We retrospectively investigated 17 cases of primary and metastasizing Merkel cell carcinomas (MCC) from 14 patients using chromosomal in-situ hybridization (CISH) to study the occurrence of trisomy 6 in these lesions.

Methods and results

Histological diagnosis on all tumour samples was obtained on haematoxylin and eosin stained sections. Immunohistochemistry was performed with antibodies against pancytokeratin (CAM 5.2), cytokeratin 20 (CK20), MIC2 antigen (CD99), neuron-specific enolase (NSE), and chromogranin A (chrA). Sections (4 µm) of the paraffin-embedded tumours were analysed with α-satellite centromeric probes for chromosome 6 or 17 using CISH. The signal was amplified by the Tyramide Signal Amplification (TSA) assay. Immunohistochemically, the tumours showed the same general epithelial neuroendocrine pattern: 11/13 expressed cytokeratin 20, and 47% exhibited trisomy 6, with no significant difference between primary and metastatic lesions.
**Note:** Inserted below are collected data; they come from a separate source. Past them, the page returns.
(* ===== verification/ViewAdj.v ===== *)
(** * The edges of a view

    The rest of [internal/engine/snapshot/view.go]: the base's slots hidden by
    the delta, the delta's own adjacency, iteration over a node's edges, edge
    lookup, the rows that are still the base's ("clean") and the merged rows
    of the others. *)

From S2P Require Import Prelude Bitset Csr Kinds Props Snapshot Builder Segment View.
From stdpp Require Import options.
Unset Default Proof Using.

(** ** Definitions *)

(** [target NodeID, kind KindID, edgeID uint64]: a [deltaEdge], and what the
    iterators yield. *)
Abbreviation vedge := (NodeID * KindID * N)%type (only parsing).

(** A walk over one node's edges, as [OutEdges] and [InEdges] are. *)
Definition edge_iter (S : Type) : Type := (vedge → S → option (S * bool)) → S → option S.

Definition sourceOfSlot (s : Snapshot) (fwdIdx : N) : option NodeID :=
  i ← search (NodeCount s) (λ i, o ← idx (OutOffsets s) (i + 1); Some (fwdIdx <? o));
  Some (u32 i).

Record mergedAdjacency := mkMergedAdjacency {
  ma_row : list Z;
  ma_offsets : list N;
  ma_nodes : list NodeID;
  ma_kinds : list KindID;
}.

Definition mergedAdjacency_get (m : mergedAdjacency) (n : NodeID)
  : option (option (list NodeID * list KindID)) :=
  if len (ma_row m) <=? n then Some None
  else
    r ← idx (ma_row m) n;
    if (r <? 0)%Z then Some None
    else
      ns ← row (ma_offsets m) (ma_nodes m) (Z.to_N r) (Z.to_N r + 1);
      ks ← row (ma_offsets m) (ma_kinds m) (Z.to_N r) (Z.to_N r + 1);
      Some (Some (ns, ks)).

(** Appending the row of one node, walked by [walk]. *)
Definition ma_add (walk : NodeID → edge_iter (list NodeID * list KindID)) (m : mergedAdjacency)
    (n : NodeID) : option mergedAdjacency :=
  row' ← upd (ma_row m) n (i32 (Z.of_N (len (ma_offsets m)) - 1));
  '(ns, ks) ← walk n (λ x acc, Some ((fst acc ++ [x.1.1], snd acc ++ [x.1.2]), true))
                (ma_nodes m, ma_kinds m);
  Some (mkMergedAdjacency row' (ma_offsets m ++ [len ns]) ns ks).

Section adj.
Context `{GoStd}.

(** *** The hidden base slots *)

Definition edgeTombSlots (v : View) : option (option Bitset) :=
  match v_merged v with
  | None => Some None
  | Some m =>
      foldM (λ bits x,
        r ← Snapshot_EdgeByID (v_base v) (fst x);
        match r with
        | None => Some bits
        | Some slot => Some (bits_set (EdgeCount (v_base v)) bits (u32 slot))
        end) (seg_edges m) None
  end.

(** *** The delta's adjacency *)

(** The dense ends of an edge state, when both are live. *)
Definition live_ends (v : View) (st : EdgeSegState) : option (NodeID * NodeID) :=
  match View_Dense v (es_StartID st), View_Dense v (es_EndID st) with
  | Some s, Some e => if negb (Alive v s) || negb (Alive v e) then None else Some (s, e)
  | _, _ => None
  end.

Record deltaAdj := mkDeltaAdj {
  da_out : gmap NodeID (list vedge);
  da_in : gmap NodeID (list vedge);
  da_outBits : option Bitset;
  da_inBits : option Bitset;
}.

Definition deltaAdjacency (v : View) : deltaAdj :=
  match v_merged v with
  | None => mkDeltaAdj ∅ ∅ None None
  | Some m =>
      let n := View_NodeCount v in
      foldl (λ a '(id, st),
        if es_Tombstoned st then a
        else match live_ends v st with
        | None => a
        | Some (s, e) =>
            mkDeltaAdj
              (<[s := default [] (da_out a !! s) ++ [(e, es_Kind st, id)]]> (da_out a))
              (<[e := default [] (da_in a !! e) ++ [(s, es_Kind st, id)]]> (da_in a))
              (bits_set n (da_outBits a) s) (bits_set n (da_inBits a) e)
        end) (mkDeltaAdj ∅ ∅ None None) (seg_edges m)
  end.

(** *** Walking a node's edges *)

Definition OutEdges {S} (v : View) (n : NodeID) : edge_iter S := λ yield s,
  if negb (Alive v n) then Some s
  else
    '(s1, cont) ←
      (if n <? NodeCount (v_base v) then
         tomb ← edgeTombSlots v;
         let dead := deadBits v in
         lo ← idx (OutOffsets (v_base v)) n; hi ← idx (OutOffsets (v_base v)) (u32 (n + 1));
         iter_b (λ i s,
           if bits_has tomb (u32 i) then Some (s, true)
           else
             target ← idx (OutTargets (v_base v)) i;
             if bits_has dead target then Some (s, true)
             else
               k ← idx (OutKinds (v_base v)) i; e ← idx (OutEdgeIDs (v_base v)) i;
               yield (target, k, e) s) (range lo hi) s
       else Some (s, true));
    if negb cont then Some s1
    else
      let a := deltaAdjacency v in
      if negb (bits_has (da_outBits a) n) then Some s1
      else iter_until yield (default [] (da_out a !! n)) s1.

Definition InEdges {S} (v : View) (n : NodeID) : edge_iter S := λ yield s,
  if negb (Alive v n) then Some s
  else
    '(s1, cont) ←
      (if n <? NodeCount (v_base v) then
         tomb ← edgeTombSlots v;
         let dead := deadBits v in
         lo ← idx (InOffsets (v_base v)) n; hi ← idx (InOffsets (v_base v)) (u32 (n + 1));
         iter_b (λ i s,
           fwdIdx ← idx (InEdgeIdx (v_base v)) i;
           if bits_has tomb fwdIdx then Some (s, true)
           else
             source ← idx (InTargets (v_base v)) i;
             if bits_has dead source then Some (s, true)
             else
               k ← idx (InKinds (v_base v)) i; e ← idx (OutEdgeIDs (v_base v)) fwdIdx;
               yield (source, k, e) s) (range lo hi) s
       else Some (s, true));
    if negb cont then Some s1
    else
      let a := deltaAdjacency v in
      if negb (bits_has (da_inBits a) n) then Some s1
      else iter_until yield (default [] (da_in a !! n)) s1.

(** *** Edges by id *)

Definition View_EdgeByID (v : View) (id : N) : option (option N) :=
  if Overlay v && match v_merged v with
                  | Some m => bool_decide (is_Some (EdgeState m id)) | None => false end
  then Some None else Snapshot_EdgeByID (v_base v) id.

Definition base_edge_state (v : View) (id : N) : option (option (NodeID * NodeID * KindID)) :=
  r ← Snapshot_EdgeByID (v_base v) id;
  match r with
  | None => Some None
  | Some fwdIdx =>
      target ← idx (OutTargets (v_base v)) fwdIdx;
      src ← sourceOfSlot (v_base v) fwdIdx;
      if negb (Alive v src) || negb (Alive v target) then Some None
      else k ← idx (OutKinds (v_base v)) fwdIdx; Some (Some (src, target, k))
  end.
Definition EdgeStateByID (v : View) (id : N) : option (option (NodeID * NodeID * KindID)) :=
  match (if Overlay v then v_merged v else None) with
  | Some m =>
      match EdgeState m id with
      | Some st =>
          if es_Tombstoned st then Some None
          else match live_ends v st with
               | None => Some None
               | Some (s, e) => Some (Some (s, e, es_Kind st))
               end
      | None => base_edge_state v id
      end
  | None => base_edge_state v id
  end.

(** [EdgeCount] and [NodeCount] of the merged segment first. *)
Definition DeltaHoldsOnlyUnresolvableEdges (v : View) : bool :=
  if negb (Overlay v) then false
  else match v_merged v with
  | None => false
  | Some m =>
      if negb (Segment_NodeCount m =? 0) || (Segment_EdgeCount m =? 0) then false
      else forallb (λ '(_, st), negb (es_Tombstoned st) &&
                     match live_ends v st with Some _ => false | None => true end) (seg_edges m)
  end.

(** *** Clean and merged rows *)

(** The rows to mark for one dead node: its own, and its neighbours'. *)
Definition dirty_dead (v : View) (st : Bitset * Bitset) (d : NodeID) : option (Bitset * Bitset) :=
  let '(out, in_) := st in
  if NodeCount (v_base v) <=? d then Some st
  else
    srcs ← row (InOffsets (v_base v)) (InTargets (v_base v)) d (u32 (d + 1));
    tgts ← row (OutOffsets (v_base v)) (OutTargets (v_base v)) d (u32 (d + 1));
    Some (foldl Bitset_Set (Bitset_Set out d) srcs, foldl Bitset_Set (Bitset_Set in_ d) tgts).
Definition dirty_slot (v : View) (st : Bitset * Bitset) (slot : NodeID) : option (Bitset * Bitset) :=
  let '(out, in_) := st in
  src ← sourceOfSlot (v_base v) slot;
  tgt ← idx (OutTargets (v_base v)) slot;
  Some (Bitset_Set out src, Bitset_Set in_ tgt).

Definition iterate_opt {S} (b : option Bitset) (f : S → NodeID → option S) (s : S) : option S :=
  match b with
  | None => Some s
  | Some b => Bitset_Iterate b (λ x s, s' ← f s x; Some (s', true)) s
  end.

(** [None] in the inner option: the fields stay nil. *)
Definition dirtyAdjacency (v : View) : option (option (Bitset * Bitset)) :=
  match v_merged v with
  | None => Some None
  | Some m =>
      let n := NodeCount (v_base v) in
      st1 ← iterate_opt (deadBits v) (dirty_dead v) (NewBitset n, NewBitset n);
      tomb ← edgeTombSlots v;
      st2 ← iterate_opt tomb (dirty_slot v) st1;
      let a := deltaAdjacency v in
      out ← iterate_opt (da_outBits a) (λ b x, Some (Bitset_Set b x)) (fst st2);
      in_ ← iterate_opt (da_inBits a) (λ b x, Some (Bitset_Set b x)) (snd st2);
      Some (Some (out, in_))
  end.

Definition CleanOut (v : View) (n : NodeID) : option (option (list NodeID * list KindID)) :=
  if NodeCount (v_base v) <=? n then Some None
  else
    d ← (if Overlay v then dirtyAdjacency v else Some None);
    if bits_has (fst <$> d) n then Some None
    else r ← Snapshot_Out (v_base v) n; Some (Some r).
Definition CleanIn (v : View) (n : NodeID) : option (option (list NodeID * list KindID)) :=
  if NodeCount (v_base v) <=? n then Some None
  else
    d ← (if Overlay v then dirtyAdjacency v else Some None);
    if bits_has (snd <$> d) n then Some None
    else r ← Snapshot_In (v_base v) n; Some (Some r).

(** The base rows that are not clean, then every added node. *)
Definition build_merged (v : View) (dirty : option Bitset)
    (walk : NodeID → edge_iter (list NodeID * list KindID)) : option mergedAdjacency :=
  let total := View_NodeCount v in
  let baseN := NodeCount (v_base v) in
  let m0 := mkMergedAdjacency (mk total (-1)%Z) [0] [] [] in
  m1 ← iterate_opt dirty (λ m n, if n <? baseN then ma_add walk m n else Some m) m0;
  foldM (λ m n, ma_add walk m (u32 n)) (range baseN total) m1.

Definition mergedOut (v : View) : option mergedAdjacency :=
  d ← dirtyAdjacency v; build_merged v (fst <$> d) (OutEdges v).
Definition mergedIn (v : View) : option mergedAdjacency :=
  d ← dirtyAdjacency v; build_merged v (snd <$> d) (InEdges v).

Definition OutSlices (v : View) (n : NodeID) : option (option (list NodeID * list KindID)) :=
  c ← CleanOut v n;
  match c with
  | Some r => Some (Some r)
  | None =>
      if View_NodeCount v <=? n then Some None
      else m ← mergedOut v; mergedAdjacency_get m n
  end.
Definition InSlices (v : View) (n : NodeID) : option (option (list NodeID * list KindID)) :=
  c ← CleanIn v n;
  match c with
  | Some r => Some (Some r)
  | None =>
      if View_NodeCount v <=? n then Some None
      else m ← mergedIn v; mergedAdjacency_get m n
  end.

Definition DegreeHint (v : View) (n : NodeID) (outgoing : bool) : option N :=
  if NodeCount (v_base v) <=? n then Some 0
  else
    let offsets := if outgoing then OutOffsets (v_base v) else InOffsets (v_base v) in
    hi ← idx offsets (u32 (n + 1)); lo ← idx offsets n; Some (hi - lo).

Definition CleanOutSlots (v : View) (n : NodeID) : option (option (N * N)) :=
  if NodeCount (v_base v) <=? n then Some None
  else
    d ← (if Overlay v then dirtyAdjacency v else Some None);
    if bits_has (fst <$> d) n then Some None
    else lo ← idx (OutOffsets (v_base v)) n; hi ← idx (OutOffsets (v_base v)) (u32 (n + 1));
         Some (Some (lo, hi)).
Definition CleanInSlots (v : View) (n : NodeID) : option (option (N * N)) :=
  if NodeCount (v_base v) <=? n then Some None
  else
    d ← (if Overlay v then dirtyAdjacency v else Some None);
    if bits_has (snd <$> d) n then Some None
    else lo ← idx (InOffsets (v_base v)) n; hi ← idx (InOffsets (v_base v)) (u32 (n + 1));
         Some (Some (lo, hi)).
End adj.

(** ** The slots of a represented base *)

Section base_edges.
Context (s : Snapshot) (L : layout) (HB : Snapshot_rep s L).
Hypothesis Hids : NoDup (lo_edges L).*1.
Let HP := rep_packed _ _ HB.

Lemma lo_edges_ids : (lo_edges L).*1 = oe_id <$> concat (lo_out L).
Proof.
  unfold lo_edges. rewrite <- list_fmap_compose. symmetry.
  apply fmap_by_idx; [by rewrite len_fmap; unfold lo_slots; rewrite len_slots|].
  intros p [[i j] e] Hp. apply idx_slots in Hp as (_ & He & _). rewrite idx_fmap, He. done.
Qed.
Incomplete follow-up data did not allow us to establish a prognostic value of trisomy 6, however, this aberration might be an additional diagnostic tool in distinguishing MCC from other small round blue cell tumours.


CISH seems to be a promising adjunctive method to diagnose Merkel cell carcinoma. Trisomy 6 should be investigated more closely in these cases, as has been done for chromosomes 1 and 11. Of particular interest would be identification of modifications in proto-oncogene(s) located on chromosome 6.